(* ===== verification/CharacterMesh.v ===== *)
(** * The characters' heads, eyes and bodies (src/components/MiniatureWorld.tsx)

    Each character group (lines 128-153 for the first, 156-181 for the
    second, with the same layout) holds a capsule body, two arms, a
    sphere head and two small black sphere eyes, all at fixed positions
    in the group's frame.  Here the head and the eyes are balls (centre
    and [sphereGeometry] radius) and the body is the capsule of
    [capsuleGeometry args={[0.2, 0.4, ...]}]: the points within 0.2 of
    the vertical segment of length 0.4 around its centre.  The arms move
    with the animation and are left out.

    The theorem: both eyes lie strictly inside the head.  An eye's centre
    is 0.2468 from the head's centre and its radius is 0.03, so its
    farthest point is at 0.2768, inside the head's radius 0.28; the opaque
    head hides the eyes from every camera position outside it.  (The
    tessellated head, 32 x 32 segments, still contains every point within
    0.2783 of its centre, so the margin survives the tessellation.)  The
    head does sit on the body: the point (0, 0.85, 0) is in both. *)

From S2P Require Import Prelude MiniatureWorld.
From Stdlib Require Import QArith Lqa.
Local Open Scope Q_scope.

Record Ball := mk_ball { b_x : Q; b_y : Q; b_z : Q; b_r : Q }.

(** [<mesh position={[0, 1.05, 0]}><sphereGeometry args={[0.28, 32, 32]} />] *)
Definition head : Ball := mk_ball 0 (105#100) 0 (28#100).

(** [<mesh position={[0.1, 1.1, 0.22]}><sphereGeometry args={[0.03, 16, 16]} />] *)
Definition eye_right : Ball := mk_ball (1#10) (11#10) (22#100) (3#100).

(** [<mesh position={[-0.1, 1.1, 0.22]}><sphereGeometry args={[0.03, 16, 16]} />] *)
Definition eye_left : Ball := mk_ball (-1#10) (11#10) (22#100) (3#100).

(** [<mesh position={[0, 0.5, 0]}><capsuleGeometry args={[0.2, 0.4, 8, 16]} />]:
    centre height and length of the straight part (the radius is
    [MiniatureWorld.body_radius]). *)
Definition body_y : Q := 5#10.
Definition body_length : Q := 4#10.

Definition dist2 (x y z x' y' z' : Q) : Q := (x - x') * (x - x') + (y - y') * (y - y') + (z - z') * (z - z').

Definition in_ball (x y z : Q) (b : Ball) : Prop := dist2 x y z (b_x b) (b_y b) (b_z b) <= b_r b * b_r b.

Definition strictly_in_ball (x y z : Q) (b : Ball) : Prop := dist2 x y z (b_x b) (b_y b) (b_z b) < b_r b * b_r b.

(** The capsule on the vertical axis: within [body_radius] of
    the segment from [body_y - body_length / 2] to [body_y + body_length / 2]. *)
Definition in_body (x y z : Q) : Prop :=
  exists s, body_y - body_length * (1#2) <= s <= body_y + body_length * (1#2) /\
            dist2 x y z 0 s 0 <= body_radius * body_radius.

(** ** A ball inside another *)

(** Cauchy-Schwarz in three dimensions, from Lagrange's identity. *)
Lemma cauchy_schwarz3 u1 u2 u3 v1 v2 v3 :
  (u1 * v1 + u2 * v2 + u3 * v3) * (u1 * v1 + u2 * v2 + u3 * v3) <=
  (u1 * u1 + u2 * u2 + u3 * u3) * (v1 * v1 + v2 * v2 + v3 * v3).
Proof.
  assert ((u1 * u1 + u2 * u2 + u3 * u3) * (v1 * v1 + v2 * v2 + v3 * v3) -
          (u1 * v1 + u2 * v2 + u3 * v3) * (u1 * v1 + u2 * v2 + u3 * v3) ==
          (u1 * v2 - u2 * v1) * (u1 * v2 - u2 * v1) + (u1 * v3 - u3 * v1) * (u1 * v3 - u3 * v1) +
          (u2 * v3 - u3 * v2) * (u2 * v3 - u3 * v2)) as E by ring.
  assert (forall q, 0 <= q * q) as Sq by (intros q; nra).
  pose proof (Sq (u1 * v2 - u2 * v1)). pose proof (Sq (u1 * v3 - u3 * v1)). pose proof (Sq (u2 * v3 - u3 * v2)).
  generalize dependent ((u1 * u1 + u2 * u2 + u3 * u3) * (v1 * v1 + v2 * v2 + v3 * v3)).
  generalize dependent ((u1 * v1 + u2 * v2 + u3 * v3) * (u1 * v1 + u2 * v2 + u3 * v3)).
  intros. lra.
Qed.

(** A product bounded in square is bounded: [u^2 <= (a d)^2] with
    [a, d >= 0] gives [u <= a d]. *)
Lemma le_of_sq_le u a d : 0 <= a -> 0 <= d -> u * u <= (a * a) * (d * d) -> u <= a * d.
Proof. intros Ha Hd H. assert (0 <= a * d) by nra. nra. Qed.

(** If the centres are at most [D] apart and [r_a + D < r_b], every point
    of the ball [a] is strictly inside the ball [b]. *)
Lemma ball_inside a b D x y z :
  0 <= b_r a -> 0 <= D ->
  dist2 (b_x a) (b_y a) (b_z a) (b_x b) (b_y b) (b_z b) <= D * D -> b_r a + D < b_r b ->
  in_ball x y z a -> strictly_in_ball x y z b.
Proof.
  unfold in_ball, strictly_in_ball, dist2. intros Hra HD Hd Hlt Hp.
  set (u1 := x - b_x a). set (u2 := y - b_y a). set (u3 := z - b_z a).
  set (v1 := b_x a - b_x b). set (v2 := b_y a - b_y b). set (v3 := b_z a - b_z b).
  assert (x - b_x b == u1 + v1) as E1 by (unfold u1, v1; ring).
  assert (y - b_y b == u2 + v2) as E2 by (unfold u2, v2; ring).
  assert (z - b_z b == u3 + v3) as E3 by (unfold u3, v3; ring).
  rewrite E1, E2, E3. fold u1 u2 u3 in Hp. fold v1 v2 v3 in Hd.
  pose proof (cauchy_schwarz3 u1 u2 u3 v1 v2 v3) as CS.
  assert (u1 * v1 + u2 * v2 + u3 * v3 <= b_r a * D) as Hdot.
  { apply le_of_sq_le; [done|done|]. eapply Qle_trans; [exact CS|].
    apply Qmult_le_compat_nonneg; split; (nra || lra). }
  assert (0 <= b_r b) by lra. nra.
Qed.

(** ** The eyes are buried in the head *)

Lemma eye_inside_head e x y z :
  e = eye_left \/ e = eye_right -> in_ball x y z e -> strictly_in_ball x y z head.
Proof.
  intros He. apply (ball_inside e head (247#1000)).
  all: destruct He as [->| ->]; unfold dist2; cbn [b_x b_y b_z b_r head eye_left eye_right];
    apply Qle_bool_imp_le || (vm_compute; reflexivity); reflexivity.
Qed.

(** C36: the characters' eyes cannot be seen: every point of either eye
    (radius 0.03, centre 0.2468 from the head's centre) is strictly inside
    the head (radius 0.28), so the opaque head covers them from any
    viewpoint outside it; the head itself sits on the body, sharing the
    point (0, 0.85, 0) with the capsule. *)
Theorem mw_eyes_inside_head :
  (forall x y z, in_ball x y z eye_left -> strictly_in_ball x y z head) /\
  (forall x y z, in_ball x y z eye_right -> strictly_in_ball x y z head) /\
  in_ball 0 (85#100) 0 head /\ in_body 0 (85#100) 0.
Proof.
  split_and!.
  - intros x y z. apply eye_inside_head. by left.
  - intros x y z. apply eye_inside_head. by right.
  - apply Qle_bool_imp_le. reflexivity.
  - exists (7#10). split_and!; apply Qle_bool_imp_le; reflexivity.
Qed.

+++

▶ [YOUR GOAL]:
Using the material above, transcribe exactly the lines from the line with "(** ** The eyes are buried in the head *)" to the line with "(forall x y z, in_ball x y z eye_left"; both count, and nothing else goes in.

▶ [OUTPUT OF THE TASK]:
(** ** The eyes are buried in the head *)

Lemma eye_inside_head e x y z :
  e = eye_left \/ e = eye_right -> in_ball x y z e -> strictly_in_ball x y z head.
Proof.
  intros He. apply (ball_inside e head (247#1000)).
  all: destruct He as [->| ->]; unfold dist2; cbn [b_x b_y b_z b_r head eye_left eye_right];
    apply Qle_bool_imp_le || (vm_compute; reflexivity); reflexivity.
Qed.

(** C36: the characters' eyes cannot be seen: every point of either eye
    (radius 0.03, centre 0.2468 from the head's centre) is strictly inside
    the head (radius 0.28), so the opaque head covers them from any
    viewpoint outside it; the head itself sits on the body, sharing the
    point (0, 0.85, 0) with the capsule. *)
Theorem mw_eyes_inside_head :
  (forall x y z, in_ball x y z eye_left -> strictly_in_ball x y z head) /\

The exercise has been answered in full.